— Problem —
Taking the line with "cleaning up constructor" as the first and the line with "Definition slice (A" as the last, set down exactly every line in that range from the entries below, and no more.

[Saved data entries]
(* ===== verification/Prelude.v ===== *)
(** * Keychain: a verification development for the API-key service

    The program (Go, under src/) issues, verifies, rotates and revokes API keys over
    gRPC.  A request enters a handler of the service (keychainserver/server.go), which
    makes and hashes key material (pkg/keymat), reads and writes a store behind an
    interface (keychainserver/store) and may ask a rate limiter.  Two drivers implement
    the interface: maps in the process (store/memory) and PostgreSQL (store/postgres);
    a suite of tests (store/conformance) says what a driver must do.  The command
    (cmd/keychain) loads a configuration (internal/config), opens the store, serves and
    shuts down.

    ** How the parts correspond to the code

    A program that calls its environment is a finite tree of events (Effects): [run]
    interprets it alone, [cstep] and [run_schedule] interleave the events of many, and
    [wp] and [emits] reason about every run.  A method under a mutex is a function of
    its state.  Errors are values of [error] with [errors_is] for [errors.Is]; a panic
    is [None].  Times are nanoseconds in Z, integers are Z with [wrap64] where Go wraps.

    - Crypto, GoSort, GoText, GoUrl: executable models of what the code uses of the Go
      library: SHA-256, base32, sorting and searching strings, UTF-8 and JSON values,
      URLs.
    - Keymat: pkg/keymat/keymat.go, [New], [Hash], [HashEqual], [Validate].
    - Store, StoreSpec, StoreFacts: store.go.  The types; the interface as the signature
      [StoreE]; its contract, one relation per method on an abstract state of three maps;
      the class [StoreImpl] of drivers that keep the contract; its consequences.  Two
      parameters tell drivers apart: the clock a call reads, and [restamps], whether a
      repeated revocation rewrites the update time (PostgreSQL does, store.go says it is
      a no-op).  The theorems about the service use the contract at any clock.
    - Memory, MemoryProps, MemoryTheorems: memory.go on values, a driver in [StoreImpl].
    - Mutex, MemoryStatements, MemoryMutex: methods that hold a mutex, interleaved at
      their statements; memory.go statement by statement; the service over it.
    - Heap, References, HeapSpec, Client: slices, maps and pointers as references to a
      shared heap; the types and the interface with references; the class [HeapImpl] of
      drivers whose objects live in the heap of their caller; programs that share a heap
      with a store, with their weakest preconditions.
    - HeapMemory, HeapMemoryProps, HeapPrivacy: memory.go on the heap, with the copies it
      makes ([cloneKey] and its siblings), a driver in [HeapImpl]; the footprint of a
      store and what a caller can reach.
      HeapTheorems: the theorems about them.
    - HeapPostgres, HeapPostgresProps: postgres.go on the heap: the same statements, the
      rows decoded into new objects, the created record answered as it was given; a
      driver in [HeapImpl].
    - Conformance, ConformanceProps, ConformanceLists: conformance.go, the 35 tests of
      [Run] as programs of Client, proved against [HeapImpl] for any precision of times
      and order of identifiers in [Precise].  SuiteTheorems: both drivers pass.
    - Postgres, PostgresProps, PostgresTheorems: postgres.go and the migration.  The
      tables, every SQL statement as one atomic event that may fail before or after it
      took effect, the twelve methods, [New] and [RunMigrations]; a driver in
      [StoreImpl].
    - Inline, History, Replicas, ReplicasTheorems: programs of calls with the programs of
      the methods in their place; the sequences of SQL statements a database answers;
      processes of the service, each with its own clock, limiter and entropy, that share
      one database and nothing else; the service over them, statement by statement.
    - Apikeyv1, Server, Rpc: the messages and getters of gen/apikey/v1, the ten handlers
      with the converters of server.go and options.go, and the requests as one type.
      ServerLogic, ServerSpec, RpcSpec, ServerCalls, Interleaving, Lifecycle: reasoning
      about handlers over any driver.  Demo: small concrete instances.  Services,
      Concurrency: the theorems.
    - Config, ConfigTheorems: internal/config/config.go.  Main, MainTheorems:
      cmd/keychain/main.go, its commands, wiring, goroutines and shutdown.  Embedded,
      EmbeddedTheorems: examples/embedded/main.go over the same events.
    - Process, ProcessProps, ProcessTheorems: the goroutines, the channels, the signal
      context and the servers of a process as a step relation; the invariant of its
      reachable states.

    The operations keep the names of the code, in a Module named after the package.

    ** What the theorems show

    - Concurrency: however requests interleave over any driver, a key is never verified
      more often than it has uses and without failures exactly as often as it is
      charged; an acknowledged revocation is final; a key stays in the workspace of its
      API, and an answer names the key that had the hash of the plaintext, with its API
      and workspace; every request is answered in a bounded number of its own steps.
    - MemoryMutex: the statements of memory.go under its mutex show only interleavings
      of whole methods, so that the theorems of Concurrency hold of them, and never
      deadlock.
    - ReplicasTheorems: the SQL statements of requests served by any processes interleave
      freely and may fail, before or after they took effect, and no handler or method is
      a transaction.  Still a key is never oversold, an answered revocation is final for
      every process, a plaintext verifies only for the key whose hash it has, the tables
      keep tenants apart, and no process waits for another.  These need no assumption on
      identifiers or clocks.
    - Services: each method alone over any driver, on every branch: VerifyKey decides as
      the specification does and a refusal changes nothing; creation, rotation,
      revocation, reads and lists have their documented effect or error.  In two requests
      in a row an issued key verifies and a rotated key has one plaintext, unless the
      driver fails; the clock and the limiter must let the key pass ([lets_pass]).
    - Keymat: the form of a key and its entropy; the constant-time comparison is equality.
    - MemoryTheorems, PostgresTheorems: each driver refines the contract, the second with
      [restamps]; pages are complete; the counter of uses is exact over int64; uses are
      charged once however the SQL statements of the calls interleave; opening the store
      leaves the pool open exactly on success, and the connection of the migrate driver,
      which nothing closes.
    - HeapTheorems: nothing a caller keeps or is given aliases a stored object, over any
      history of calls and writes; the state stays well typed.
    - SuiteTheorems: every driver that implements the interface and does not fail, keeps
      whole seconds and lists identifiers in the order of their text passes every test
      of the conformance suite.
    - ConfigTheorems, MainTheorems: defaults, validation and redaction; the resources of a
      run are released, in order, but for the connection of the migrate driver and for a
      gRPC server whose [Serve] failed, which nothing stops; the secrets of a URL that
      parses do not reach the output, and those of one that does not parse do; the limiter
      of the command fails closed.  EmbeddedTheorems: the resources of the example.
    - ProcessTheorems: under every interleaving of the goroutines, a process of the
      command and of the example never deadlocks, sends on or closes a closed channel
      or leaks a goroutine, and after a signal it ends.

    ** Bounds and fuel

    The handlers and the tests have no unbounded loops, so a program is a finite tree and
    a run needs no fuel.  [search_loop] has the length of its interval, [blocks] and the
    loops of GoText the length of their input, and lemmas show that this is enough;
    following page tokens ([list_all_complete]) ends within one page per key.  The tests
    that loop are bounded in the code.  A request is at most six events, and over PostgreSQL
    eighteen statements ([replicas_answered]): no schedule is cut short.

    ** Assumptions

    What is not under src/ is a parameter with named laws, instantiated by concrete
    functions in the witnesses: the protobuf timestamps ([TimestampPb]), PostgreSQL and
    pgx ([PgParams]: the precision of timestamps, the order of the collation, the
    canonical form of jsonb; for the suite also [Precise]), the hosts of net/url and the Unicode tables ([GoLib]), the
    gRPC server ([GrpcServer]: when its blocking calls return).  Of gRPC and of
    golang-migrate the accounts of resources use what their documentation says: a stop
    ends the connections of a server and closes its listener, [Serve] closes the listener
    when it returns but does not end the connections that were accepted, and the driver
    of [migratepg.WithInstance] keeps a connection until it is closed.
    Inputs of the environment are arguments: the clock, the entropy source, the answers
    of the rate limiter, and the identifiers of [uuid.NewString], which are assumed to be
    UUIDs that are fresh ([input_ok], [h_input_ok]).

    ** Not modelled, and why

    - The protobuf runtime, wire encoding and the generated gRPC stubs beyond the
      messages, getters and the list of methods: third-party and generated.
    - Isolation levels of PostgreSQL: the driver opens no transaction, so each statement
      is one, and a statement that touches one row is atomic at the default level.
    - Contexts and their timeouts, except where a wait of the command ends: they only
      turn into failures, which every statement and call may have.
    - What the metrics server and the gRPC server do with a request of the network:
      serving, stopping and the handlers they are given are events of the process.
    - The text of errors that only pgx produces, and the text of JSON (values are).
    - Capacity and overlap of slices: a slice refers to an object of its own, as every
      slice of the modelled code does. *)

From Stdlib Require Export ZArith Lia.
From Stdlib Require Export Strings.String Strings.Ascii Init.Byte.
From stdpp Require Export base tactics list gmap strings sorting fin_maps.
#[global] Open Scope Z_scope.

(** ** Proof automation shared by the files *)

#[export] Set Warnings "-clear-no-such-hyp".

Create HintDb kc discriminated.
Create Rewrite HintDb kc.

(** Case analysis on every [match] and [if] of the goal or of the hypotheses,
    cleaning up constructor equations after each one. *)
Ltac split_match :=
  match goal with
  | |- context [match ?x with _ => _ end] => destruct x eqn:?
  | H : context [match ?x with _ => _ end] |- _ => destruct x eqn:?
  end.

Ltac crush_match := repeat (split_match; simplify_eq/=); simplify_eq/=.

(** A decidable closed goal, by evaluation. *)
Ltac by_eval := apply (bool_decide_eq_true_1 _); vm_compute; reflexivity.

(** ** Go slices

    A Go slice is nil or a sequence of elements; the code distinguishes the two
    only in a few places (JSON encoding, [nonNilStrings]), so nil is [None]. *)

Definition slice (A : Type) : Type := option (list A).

--

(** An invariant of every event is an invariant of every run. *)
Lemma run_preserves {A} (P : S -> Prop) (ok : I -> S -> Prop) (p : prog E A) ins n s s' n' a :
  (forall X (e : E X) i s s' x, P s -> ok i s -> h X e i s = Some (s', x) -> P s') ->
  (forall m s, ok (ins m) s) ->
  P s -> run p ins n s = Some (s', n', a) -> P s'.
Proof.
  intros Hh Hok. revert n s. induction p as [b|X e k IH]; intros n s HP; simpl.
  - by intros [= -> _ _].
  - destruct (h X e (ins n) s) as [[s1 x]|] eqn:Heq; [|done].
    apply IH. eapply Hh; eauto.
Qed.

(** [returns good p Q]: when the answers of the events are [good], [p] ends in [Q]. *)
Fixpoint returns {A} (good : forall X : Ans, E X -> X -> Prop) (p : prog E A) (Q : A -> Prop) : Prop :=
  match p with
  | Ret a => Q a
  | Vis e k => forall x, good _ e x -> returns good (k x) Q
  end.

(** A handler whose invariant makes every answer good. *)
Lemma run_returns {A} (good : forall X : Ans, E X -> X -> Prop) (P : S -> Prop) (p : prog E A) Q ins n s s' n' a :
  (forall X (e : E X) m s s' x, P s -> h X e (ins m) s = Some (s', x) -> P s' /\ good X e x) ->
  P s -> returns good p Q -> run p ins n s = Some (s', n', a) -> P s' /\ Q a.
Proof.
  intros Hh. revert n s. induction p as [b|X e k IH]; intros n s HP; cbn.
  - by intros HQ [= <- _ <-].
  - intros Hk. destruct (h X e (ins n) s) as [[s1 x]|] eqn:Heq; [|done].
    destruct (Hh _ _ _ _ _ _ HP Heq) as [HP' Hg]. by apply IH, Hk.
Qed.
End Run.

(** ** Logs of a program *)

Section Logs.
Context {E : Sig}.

— The completed task —
    cleaning up constructor equations after each one. *)
Ltac split_match :=
  match goal with
  | |- context [match ?x with _ => _ end] => destruct x eqn:?
  | H : context [match ?x with _ => _ end] |- _ => destruct x eqn:?
  end.

Ltac crush_match := repeat (split_match; simplify_eq/=); simplify_eq/=.

(** A decidable closed goal, by evaluation. *)
Ltac by_eval := apply (bool_decide_eq_true_1 _); vm_compute; reflexivity.

(** ** Go slices

    A Go slice is nil or a sequence of elements; the code distinguishes the two
    only in a few places (JSON encoding, [nonNilStrings]), so nil is [None]. *)

Definition slice (A : Type) : Type := option (list A).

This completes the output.